(** * Cost-aware parallel SFC placement on multi-stage graphs

    A shallow embedding of [MSG.py] and [brute-force_SFC_placement.py]:
    the multi-stage graph (MSG) builder, the exhaustive feasible-path
    search, the reservation committer and the active/backup orchestration,
    followed by the properties of these functions.

    Conventions of the embedding.
    - Python integers are [Z]; stage indices produced by [enumerate] are [nat].
    - [physical_nodes] is the one mutable object of a run.  It is modelled
      as a store [list PhysicalNode.t] threaded through a state monad; a
      Python exception is the [Raise] outcome of the monad.
    - An MSG is a [networkx.DiGraph]: a dictionary of node attributes keyed
      by the vertex label and a dictionary of edge attributes keyed by the
      pair of labels.  Labels are the strings built by the f-string
      [f"{node.id}_s{stage_idx}"].
    - The substrate graph is only consulted through [nx.has_path],
      [nx.shortest_path] and the link attributes; these are the fields of
      [Substrate.t]. *)

From Stdlib Require Import ZArith String Ascii List Lia.
From Stdlib Require Import Decimal DecimalString DecimalZ DecimalPos DecimalFacts.
From stdpp Require Import base gmap sets list strings.

Local Open Scope Z_scope.

(* ===================================================================== *)
(** * Part I: the programs                                                *)
(* ===================================================================== *)

(** ** Exceptions *)

Inductive exn : Set :=
| KeyError      (* a dictionary lookup of a missing key *)
| IndexError    (* a sequence index out of range *)
| ValueError    (* [int] applied to a string that is no numeral *)
| TypeError.    (* an operator applied to operands it is not defined for *)

Inductive result (A : Type) : Type :=
| Ok (a : A)
| Raise (e : exn).
Arguments Ok {A} a.
Arguments Raise {A} e.

#[global] Instance result_ret : MRet result := λ A a, Ok a.
#[global] Instance result_bind : MBind result := λ A B k m,
  match m with
  | Ok a => k a
  | Raise e => Raise e
  end.
#[global] Instance result_fmap : FMap result := λ A B f m,
  match m with
  | Ok a => Ok (f a)
  | Raise e => Raise e
  end.

Definition of_option {A} (e : exn) (o : option A) : result A :=
  match o with
  | Some a => Ok a
  | None => Raise e
  end.

(** ** Integers as text: [str], [int] and [split] *)

(** [str(z)], also what [f"{z}"] prints for an integer. *)
Definition str (z : Z) : string := NilZero.string_of_int (Z.to_int z).

(** [int(s)] on decimal numerals.  Python's [int] also accepts surrounding
    blanks, a leading [+] and digit-group underscores; such strings are
    never produced by [str] and are reported as [ValueError] here. *)
Definition int (s : string) : result Z :=
  match NilZero.int_of_string s with
  | Some d => Ok (Z.of_int d)
  | None => Raise ValueError
  end.

(** [s.split(sep)[0]] for a one-character separator: the text before the
    first occurrence of [sep], the whole of [s] when there is none. *)
Fixpoint split_head (sep : ascii) (s : string) : string :=
  match s with
  | EmptyString => EmptyString
  | String c s' =>
      if Ascii.eqb c sep then EmptyString else String c (split_head sep s')
  end.

(** The vertex label [f"{node.id}_s{stage_idx}"]. *)
Definition vname (node_id : Z) (stage_idx : nat) : string :=
  str node_id +:+ "_s" +:+ str (Z.of_nat stage_idx).

(** [int(n.split('_')[0])] *)
Definition label_host (n : string) : result Z := int (split_head "_" n).

(** ** Configuration *)

Definition NODE_ACTIVATION_COST : Z := 2.
Definition PE_DEPLOY_UNIT_COST : Z := 1.

(** ** class PhysicalNode *)

Module PhysicalNode.
Record t : Set := Build
  { id : Z; cpu : Z; used_cpu : Z; activated : bool }.

(** [__init__] *)
Definition new (node_id cpu_capacity : Z) : t :=
  {| id := node_id; cpu := cpu_capacity; used_cpu := 0; activated := false |}.

Definition has_resources (self : t) (required : Z) : bool :=
  cpu self - used_cpu self >=? required.

Definition reserve (self : t) (required : Z) : t :=
  {| id := id self;
     cpu := cpu self;
     used_cpu := used_cpu self + required;
     activated := if negb (activated self) then true else activated self |}.

Definition reset (self : t) : t :=
  {| id := id self; cpu := cpu self; used_cpu := 0; activated := false |}.
End PhysicalNode.

(** ** class SFCRequest

    In [MSG.py] [src] and [dest] are [PhysicalNode] objects of which only
    the immutable [id] is ever read ([sfc.src.id]); in the brute-force script
    they are node ids.  Both are stored as the host id. *)

Module SFCRequest.
Record t : Type := Build
  { id : Z; src : Z; dest : Z; stages : list Z; bw : Z; max_delay : Z }.

Definition with_max_delay (d : Z) (sfc : t) : t :=
  {| id := id sfc; src := src sfc; dest := dest sfc; stages := stages sfc;
     bw := bw sfc; max_delay := d |}.
End SFCRequest.

(** ** The substrate graph, as the code queries it *)

Module Substrate.
Record Link : Set := { bandwidth : Z; delay : Z; cost : Z }.

(** The queries are total: every host id and end point they are asked
    about is taken to be a node of the graph, and every link to carry a
    delay and a cost, as in both scripts (networkx raises otherwise). *)
Record t : Type := Build
  { nodes : list Z;                        (* [list(G.nodes)] *)
    has_path : Z → Z → bool;               (* [nx.has_path(G, u, v)] *)
    shortest_path : Z → Z → list Z;        (* [nx.shortest_path(G, u, v, weight='delay')] *)
    link : Z → Z → Link }.                 (* [G[u][v]] *)
End Substrate.

(** [sum(G[path[i]][path[i+1]][attr] for i in range(len(path)-1))] *)
Fixpoint path_sum {A} (attr : A → A → Z) (path : list A) : Z :=
  match path with
  | u :: (v :: _) as rest => attr u v + path_sum attr rest
  | _ => 0
  end.

Definition path_delay (G : Substrate.t) (path : list Z) : Z :=
  path_sum (λ u v, Substrate.delay (Substrate.link G u v)) path.
Definition path_cost (G : Substrate.t) (path : list Z) : Z :=
  path_sum (λ u v, Substrate.cost (Substrate.link G u v)) path.

(** ** The multi-stage graph: a [networkx.DiGraph] *)

Module DiGraph.
Record NodeAttr : Set := { physical : Z; stage : nat; cpu : Z }.
Record EdgeAttr : Set := { delay : Z; cost : Z }.

Record t : Type := Build
  { nodes : gmap string NodeAttr;
    adj : gmap (string * string) EdgeAttr }.

Definition empty : t := {| nodes := ∅; adj := ∅ |}.

Definition add_node (v : string) (a : NodeAttr) (g : t) : t :=
  {| nodes := <[v := a]> (nodes g); adj := adj g |}.

(** Both end points are nodes already wherever the code adds an edge. *)
Definition add_edge (u v : string) (a : EdgeAttr) (g : t) : t :=
  {| nodes := nodes g; adj := <[(u, v) := a]> (adj g) |}.

(** [g.nodes[v]] *)
Definition node (g : t) (v : string) : result NodeAttr :=
  of_option KeyError (nodes g !! v).

End DiGraph.

(** ** The store of host objects and its monad *)

Abbreviation ledger := (list PhysicalNode.t).

Definition St (A : Type) : Type := ledger → result (A * ledger).

#[global] Instance St_ret : MRet St := λ A a σ, Ok (a, σ).
#[global] Instance St_bind : MBind St := λ A B k m σ,
  match m σ with
  | Ok (a, σ') => k a σ'
  | Raise e => Raise e
  end.

(** Reading the current state of every object of [physical_nodes]. *)
Definition get : St ledger := λ σ, Ok (σ, σ).
(** Running a computation that does not touch the store. *)
Definition lift {A} (m : result A) : St A := λ σ,
  match m with
  | Ok a => Ok (a, σ)
  | Raise e => Raise e
  end.

(** [physical_nodes[i]] for a Python integer [i]: negative indices count
    from the end of the list.  The result is the position of the object. *)
Definition py_index (len : nat) (i : Z) : result nat :=
  if (0 <=? i) && (i <? Z.of_nat len) then Ok (Z.to_nat i)
  else if (- Z.of_nat len <=? i) && (i <? 0) then Ok (Z.to_nat (Z.of_nat len + i))
  else Raise IndexError.

Definition lookup_node (i : Z) : St (nat * PhysicalNode.t) := λ σ,
  match py_index (length σ) i with
  | Ok k => match σ !! k with
            | Some n => Ok ((k, n), σ)
            | None => Raise IndexError
            end
  | Raise e => Raise e
  end.

(** A method call that updates the object at position [k] in place. *)
Definition update_node (k : nat) (f : PhysicalNode.t → PhysicalNode.t) : St unit := λ σ,
  match σ !! k with
  | Some n => Ok (tt, <[k := f n]> σ)
  | None => Raise IndexError
  end.

(** A [for] loop whose body may raise; [s] holds the variables the loop
    assigns. *)
Fixpoint for_each {A S} (body : S → A → result S) (s : S) (xs : list A) : result S :=
  match xs with
  | [] => Ok s
  | x :: xs' => s' ← body s x; for_each body s' xs'
  end.

(** The same loop for a body that works on the store. *)
Fixpoint for_each_St {A S} (body : S → A → St S) (s : S) (xs : list A) : St S :=
  match xs with
  | [] => mret s
  | x :: xs' => s' ← body s x; for_each_St body s' xs'
  end.

(** [enumerate(xs)] *)
Definition enumerate {A} (xs : list A) : list (nat * A) := imap pair xs.

(** [itertools.product] of the pools: the right-most pool advances fastest. *)
Fixpoint product {A} (pools : list (list A)) : list (list A) :=
  match pools with
  | [] => [[]]
  | pool :: rest => x ← pool; (x ::.) <$> product rest
  end.

(** [min(xs, key=key) if xs else None]: the first of the minimal items. *)
Fixpoint min_from {A} (key : A → Z) (best : A) (xs : list A) : A :=
  match xs with
  | [] => best
  | x :: xs' => min_from key (if key x <? key best then x else best) xs'
  end.

Definition min_by {A} (key : A → Z) (xs : list A) : option A :=
  match xs with
  | [] => None
  | x :: xs' => Some (min_from key x xs')
  end.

========================================

- TASK
Search the entries for the word "stages", then copy every line in which it is found.

- ANSWER SPACE
  { id : Z; src : Z; dest : Z; stages : list Z; bw : Z; max_delay : Z }.
  {| id := id sfc; src := src sfc; dest := dest sfc; stages := stages sfc;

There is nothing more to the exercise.